REQUIREMENT:
After locating the line that contains "- subst k. rewrite" in the data below, set down exactly that line and each one after it through the line that contains "symmetry. apply (Z.div_unique", and nothing more.

[[ RECORDED INFORMATION open ]]

(* ===== verification/BuddyInit.v ===== *)
(** * Registration of free memory with the buddy allocator

    [register_memory_blocks] and [initialize_memory_manager] of
    [kernel/memory/buddy_system.cpp]: a run of free pages below 4 GiB is cut
    into aligned blocks that cover it exactly, and the number of nodes each
    free list receives is the binary expansion of the lengths registered.
    Above 4 GiB the 32-bit [align_up] makes the recursion diverge. *)

From S2P Require Import Prelude BitUtils Pages Buddy BuddyLemmas BuddyProofs.

(** ** Definitions *)

(** First page index whose address needs more than 32 bits. *)
Definition PAGES_4GIB : Z := 2 ^ 20.

(** Number of blocks of order [k] in the greedy decomposition of [n] pages. *)
Definition gain (n k : Z) : Z :=
  if k =? MAX_ORDER then n / 2 ^ MAX_ORDER else (n / 2 ^ k) mod 2.

(** The lists of [b'] extend those of [b] by [g k] blocks of order [k], which
    cover the pages [s .. s + n). *)
Record registered (b b' : BuddySystem) (s n : Z) (g : Z -> Z) : Prop := {
  rg_lists : lists_ok b';
  rg_pages : pages b' = pages b;
  rg_covered : covered b' ≡ₚ seqZ s n ++ covered b;
  rg_gain : forall k l, atz (free_lists_ b) k = Some l ->
    exists l', atz (free_lists_ b') k = Some l' /\ lenz l' = lenz l + g k;
}.

Definition room_for (g : Z -> Z) (b : BuddySystem) : Prop :=
  forall k l, atz (free_lists_ b) k = Some l -> lenz l + g k <= FREE_LIST_NODES.

(** ** Greedy decomposition *)

Lemma calc_max_order_spec n :
  0 < n < 2 ^ 32 -> calc_max_order_in_total_pages n = Z.min MAX_ORDER (Z.log2 n).
Proof.
  intros Hn. unfold calc_max_order_in_total_pages. destruct (Z.eqb_spec n 0); [lia|].
  rewrite (wrap_small 32 n) by lia. rewrite bit_width_pos by lia.
  pose proof (log2_u32 n Hn). rewrite (wrap_small 32) by lia. rewrite wrap_small by lia.
  unfold MAX_ORDER. destruct (Z.ltb_spec 18 (Z.log2 n + 1 - 1)); lia.
Qed.

Lemma calc_max_order_pow n :
  0 < n < 2 ^ 32 -> let o := calc_max_order_in_total_pages n in
  0 <= o <= MAX_ORDER /\ 2 ^ o <= n /\ (o < MAX_ORDER -> n < 2 ^ (o + 1)).
Proof.
  intros Hn o. unfold o. rewrite calc_max_order_spec by done.
  pose proof (log2_u32 n Hn). pose proof (Z.log2_spec n ltac:(lia)) as [H1 H2].
  unfold MAX_ORDER. split_and!; [lia..| |].
  - pose proof (pow2_le_mono (Z.min 18 (Z.log2 n)) (Z.log2 n) ltac:(lia)). lia.
  - intros Hlt. rewrite Z.min_r by lia. done.
Qed.

Lemma div_sub_pow2 n o k : 0 <= k <= o -> (n - 2 ^ o) / 2 ^ k = n / 2 ^ k - 2 ^ (o - k).
Proof.
  intros Hk. replace (n - 2 ^ o) with (n + (- 2 ^ (o - k)) * 2 ^ k).
  - rewrite Z.div_add by lia. lia.
  - replace (2 ^ o) with (2 ^ (o - k) * 2 ^ k) by (rewrite <- Z.pow_add_r by lia; f_equal; lia). lia.
Qed.

(** Taking the largest block off changes the count of its order only. *)
Lemma gain_step n k :
  0 < n < 2 ^ 32 -> 0 <= k <= MAX_ORDER ->
  let o := calc_max_order_in_total_pages n in
  gain (n - 2 ^ o) k = gain n k - (if k =? o then 1 else 0).
Proof.
  intros Hn Hk o. destruct (calc_max_order_pow n Hn) as (Ho & Hle & Hlt). fold o in Ho, Hle, Hlt.
  unfold gain. pose proof (pow2_pos o ltac:(lia)). pose proof (pow2_pos k ltac:(lia)).
  destruct (Z.eqb_spec k o) as [Heq|Hne], (Z.eqb_spec k MAX_ORDER) as [HkM|HkM].
  - rewrite <- Heq, <- HkM, div_sub_pow2 by lia. rewrite Z.sub_diag. lia.
  - subst k. rewrite div_sub_pow2, Z.sub_diag by lia. specialize (Hlt ltac:(lia)).
    rewrite pow2_S in Hlt by lia. assert (n / 2 ^ o = 1) as ->; [|done].
    symmetry. apply (Z.div_unique _ _ _ (n - 2 ^ o)); lia.
  - specialize (Hlt ltac:(lia)). pose proof (pow2_le_mono (o + 1) MAX_ORDER ltac:(lia)).
    rewrite !Z.div_small by lia. done.
  - rewrite Z.sub_0_r. destruct (Z.lt_ge_cases k o) as [Hko|Hko].
    + rewrite div_sub_pow2 by lia. replace (2 ^ (o - k)) with (2 * 2 ^ (o - k - 1)).
      2:{ rewrite <- pow2_S by lia. f_equal. lia. }
      rewrite Zminus_mod, Z.mul_comm, Z.mod_mul, Z.sub_0_r, Zmod_mod by lia. done.
    + specialize (Hlt ltac:(lia)). pose proof (pow2_le_mono (o + 1) k ltac:(lia)).
      rewrite !(Z.div_small _ (2 ^ k)) by lia. done.
Qed.

Lemma gain_nonneg n k : 0 <= n -> 0 <= k -> 0 <= gain n k.
Proof.
  intros. unfold gain. destruct (Z.eqb_spec k MAX_ORDER).
  - apply Z.div_pos; unfold MAX_ORDER; lia.
  - apply Z.mod_pos_bound. lia.
Qed.

Lemma gain_0 k : 0 <= k -> gain 0 k = 0.
Proof. intros. unfold gain. destruct (Z.eqb_spec k MAX_ORDER); [done|]. by rewrite Z.div_0_l by lia. Qed.

Lemma registered_refl b s g : lists_ok b -> (forall k, 0 <= k -> g k = 0) -> registered b b s 0 g.
Proof.
  intros Hok Hg. split; [done|done|done|]. intros k l Hl. exists l. split; [done|].
  apply atz_Some_lt in Hl. rewrite Hg; lia.
Qed.

Lemma registered_trans b1 b2 b3 s n m g h f :
  registered b1 b2 s n g -> registered b2 b3 (s + n) m h -> 0 <= n -> 0 <= m ->
  (forall k, 0 <= k <= MAX_ORDER -> f k = g k + h k) -> lists_ok b1 ->
  registered b1 b3 s (n + m) f.
Proof.
  intros [A1 A2 A3 A4] [B1 B2 B3 B4] Hn Hm Hf Hok. split; [done|congruence| |].
  - rewrite B3, A3, seqZ_app, <- (assoc_L (++)) by lia. apply Permutation_app_swap_app.
  - intros k l Hl. destruct (A4 k l Hl) as (l1 & Hl1 & E1). destruct (B4 k l1 Hl1) as (l2 & Hl2 & E2).
    exists l2. split; [done|]. rewrite Hf by (by apply (atz_Some_order b1 k l)). lia.
Qed.

(** Pushing one aligned block. *)
Lemma push_registered b s o :
  lists_ok b -> 0 <= o <= MAX_ORDER -> s mod 2 ^ o = 0 ->
  room_for (fun k => if k =? o then 1 else 0) b ->
  exists b', push_back o (Some s) b = Some b' /\
    registered b b' s (2 ^ o) (fun k => if k =? o then 1 else 0).
Proof.
  intros Hok Ho Hal Hroom. destruct (atz_order b o Hok Ho) as [l Hl].
  destruct (push_back_spec b o l s) as (b' & Hp & Hok' & Hpg & Hf & Hc); [done|done| |done|].
  { pose proof (Hroom o l Hl) as Hr. cbv beta in Hr. rewrite Z.eqb_refl in Hr. lia. }
  exists b'. split; [done|]. split; [done..|]. intros k l0 Hl0. rewrite Hf.
  destruct (Z.eqb_spec k o) as [->|Hne].
  - simplify_eq. exists (l ++ [Some s]). rewrite atz_setz_eq by (by eapply atz_Some_lt).
    rewrite lenz_app. done.
  - exists l0. rewrite atz_setz_ne by lia. split; [done|lia].
Qed.

Lemma register_loop_spec fuel b s n :
  lists_ok b -> page_ptrs (pages b) -> 0 <= n < 2 ^ 32 -> n <= Z.of_nat fuel ->
  0 <= s -> s + n <= lenz (pages b) ->
  (0 < n -> s mod 2 ^ calc_max_order_in_total_pages n = 0) -> room_for (gain n) b ->
  exists b', register_loop fuel n (calc_max_order_in_total_pages n) (Some s) b = Some b' /\
    registered b b' s n (gain n).
Proof.
  revert b s n. induction fuel as [|fuel IH]; intros b s n Hok Hptrs Hn Hfuel Hs Hlen Hal Hroom.
  { assert (n = 0) as -> by lia. exists b. split; [done|]. apply registered_refl; [done|apply gain_0]. }
  cbn [register_loop]. destruct (Z.leb_spec n 0) as [Hz|Hpos].
  { assert (n = 0) as -> by lia. exists b. split; [done|]. apply registered_refl; [done|apply gain_0]. }
  destruct (calc_max_order_pow n ltac:(lia)) as (Ho & Hle & Hlt). specialize (Hal Hpos).
  set (o := calc_max_order_in_total_pages n) in *. pose proof (pow2_pos o ltac:(lia)).
  pose proof (fun k => gain_step n k ltac:(lia)) as Hstep. cbv zeta in Hstep. fold o in Hstep.
  destruct (push_registered b s o) as (b1 & Hpush & Hreg); [done|done|done| |].
  { intros k l Hl. pose proof (Hroom k l Hl). pose proof (atz_Some_order b k l Hok Hl) as Hk.
    specialize (Hstep k Hk). pose proof (gain_nonneg (n - 2 ^ o) k ltac:(lia) ltac:(lia)).
    destruct (Z.eqb_spec k o); lia. }
  rewrite Hpush. simpl. pose proof Hreg as [R1 R2 R3 R4]. rewrite R2.
  destruct (deref_ptrs (pages b) s Hptrs) as (p & -> & _ & Hidx); [lia|]. simpl.
  rewrite Hidx, Z.shiftl_1_l, (wrap_small 64) by lia.
  destruct (IH b1 (s + 2 ^ o) (n - 2 ^ o)) as (b2 & -> & Hreg2).
  - done.
  - by rewrite R2.
  - lia.
  - lia.
  - lia.
  - rewrite R2. lia.
  - intros Hpos'. destruct (calc_max_order_pow (n - 2 ^ o) ltac:(lia)) as (Ho' & Hle' & _).
    assert (calc_max_order_in_total_pages (n - 2 ^ o) <= o) as Hdec.
    { rewrite calc_max_order_spec by lia. pose proof (calc_max_order_spec n ltac:(lia)) as Ho1.
      fold o in Ho1. pose proof (Z.log2_le_mono (n - 2 ^ o) n ltac:(lia)). lia. }
    apply (mod_pow2_weaken _ _ o); [lia|]. rewrite Z.add_mod, Hal, Z_mod_same_full by lia. done.
  - intros k l1 Hl1. pose proof (atz_Some_order b1 k l1 R1 Hl1) as Hk.
    destruct (atz_order b k Hok Hk) as [l Hl]. destruct (R4 k l Hl) as (l1' & ? & E). simplify_eq.
    specialize (Hroom k l Hl). specialize (Hstep k Hk). cbv beta in E. lia.
  - exists b2. split; [done|]. replace n with (2 ^ o + (n - 2 ^ o)) at 1 by lia.
    eapply registered_trans; [done|done|lia|lia| |done]. intros k Hk. simpl.
    specialize (Hstep k Hk). lia.
Qed.

(** ** Alignment *)

(** Pages up to the next multiple of [2^o]. *)
Definition round_up (s o : Z) : Z := (- s) mod 2 ^ o.

Lemma round_up_spec s o : 0 <= o -> 0 <= round_up s o < 2 ^ o /\ (s + round_up s o) mod 2 ^ o = 0.
Proof.
  intros Ho. pose proof (pow2_pos o Ho). unfold round_up. split; [apply Z.mod_pos_bound; lia|].
  rewrite Zplus_mod_idemp_r. replace (s + - s) with 0 by lia. done.
Qed.

Lemma page_addr_aligned s o :
  0 <= o -> (s * PAGE_SIZE) mod (Z.shiftl 1 o * PAGE_SIZE) = 0 <-> s mod 2 ^ o = 0.
Proof.
  intros Ho. pose proof (pow2_pos o Ho). rewrite Z.shiftl_1_l. unfold PAGE_SIZE.
  rewrite Z.mul_mod_distr_r by lia. lia.
Qed.

Lemma aligned_pages s o :
  0 <= o <= MAX_ORDER -> 0 <= s -> s + 2 ^ o <= PAGES_4GIB ->
  u64 (align_up (u32 (s * PAGE_SIZE)) (u32 (Z.shiftl 1 o * PAGE_SIZE)) - s * PAGE_SIZE) / PAGE_SIZE
  = round_up s o.
Proof.
  unfold MAX_ORDER, PAGES_4GIB, PAGE_SIZE. intros Ho Hs Hlen. pose proof (pow2_pos o ltac:(lia)).
  pose proof (pow2_le_mono o 18 ltac:(lia)).
  rewrite Z.shiftl_1_l. rewrite !(wrap_small 32) by lia.
  assert (2 ^ o * 4096 = 2 ^ (o + 12)) as -> by (rewrite Z.pow_add_r by lia; done).
  assert (2 ^ (o + 12) = 2 ^ o * 4096) as Hp by (rewrite Z.pow_add_r by lia; done).
  rewrite align_up_pow2 by lia. rewrite Hp.
  replace (- (s * 4096)) with ((- s) * 4096) by lia. rewrite Z.mul_mod_distr_r by lia.
  fold (round_up s o). destruct (round_up_spec s o ltac:(lia)) as [Hr _].
  replace (s * 4096 + round_up s o * 4096 - s * 4096) with (round_up s o * 4096) by lia.
  rewrite wrap_small by lia. by rewrite Z.div_mul by lia.
Qed.

(** ** [register_memory_blocks] *)

(** What the two branches of the function have in common: given the outcome of
    the recursive call on the pages before the alignment boundary. *)
Definition reg_gain (s n k : Z) : Z :=
  let o := calc_max_order_in_total_pages n in
  if s mod 2 ^ o =? 0 then gain n k
  else gain (round_up s o) k + gain (n - round_up s o) k.

Lemma registered_ext b b' s n g h :
  lists_ok b -> (forall k, 0 <= k <= MAX_ORDER -> g k = h k) ->
  registered b b' s n g -> registered b b' s n h.
Proof.
  intros Hok Hgh [G1 G2 G3 G4]. split; [done..|]. intros j l Hl.
  rewrite <- Hgh; [by apply G4|]. by apply (atz_Some_order b j l).
Qed.

Lemma room_for_ext b g h :
  lists_ok b -> (forall k, 0 <= k <= MAX_ORDER -> h k <= g k) -> room_for g b -> room_for h b.
Proof.
  intros Hok Hgh Hroom k l Hl. specialize (Hroom k l Hl).
  specialize (Hgh k (atz_Some_order b k l Hok Hl)). lia.
Qed.

(** The blocks from the alignment boundary on. *)
Lemma register_rest fuel b b1 s n r o :
  lists_ok b -> page_ptrs (pages b) -> o = calc_max_order_in_total_pages n ->
  0 <= r < n -> n < 2 ^ 32 -> n <= Z.of_nat (S fuel) -> 0 <= s -> s + n <= lenz (pages b) ->
  (s + r) mod 2 ^ o = 0 -> room_for (fun k => gain r k + gain (n - r) k) b ->
  registered b b1 s r (gain r) ->
  exists b', register_loop (S fuel) (n - r) (calc_max_order_in_total_pages (n - r)) (Some (s + r)) b1 = Some b' /\
    registered b b' s n (fun k => gain r k + gain (n - r) k).
Proof.
  intros Hok Hptrs Ho Hr Hn Hfuel Hs Hlen Hal Hroom Hreg1. pose proof Hreg1 as [R1 R2 R3 R4].
  destruct (register_loop_spec (S fuel) b1 (s + r) (n - r)) as (b2 & Hb2 & Hreg2); try lia.
  - done.
  - by rewrite R2.
  - rewrite R2. lia.
  - intros Hpos'. apply (mod_pow2_weaken _ _ o); [|done].
    destruct (calc_max_order_pow (n - r) ltac:(lia)) as (Ho' & _ & _). subst o.
    rewrite !calc_max_order_spec in * by lia. pose proof (Z.log2_le_mono (n - r) n ltac:(lia)). lia.
  - intros k l1 Hl1. pose proof (atz_Some_order b1 k l1 R1 Hl1) as Hk.
    destruct (atz_order b k Hok Hk) as [l Hl]. destruct (R4 k l Hl) as (l1' & ? & E). simplify_eq.
    specialize (Hroom k l Hl). cbv beta in Hroom. lia.
  - exists b2. split; [done|]. replace n with (r + (n - r)) at 1 by lia.
    eapply registered_trans; [done|done|lia|lia|done|done].
Qed.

[[ RECORDED INFORMATION closed ]]

RESPONSE FOR THIS EXERCISE:
  - subst k. rewrite div_sub_pow2, Z.sub_diag by lia. specialize (Hlt ltac:(lia)).
    rewrite pow2_S in Hlt by lia. assert (n / 2 ^ o = 1) as ->; [|done].
    symmetry. apply (Z.div_unique _ _ _ (n - 2 ^ o)); lia.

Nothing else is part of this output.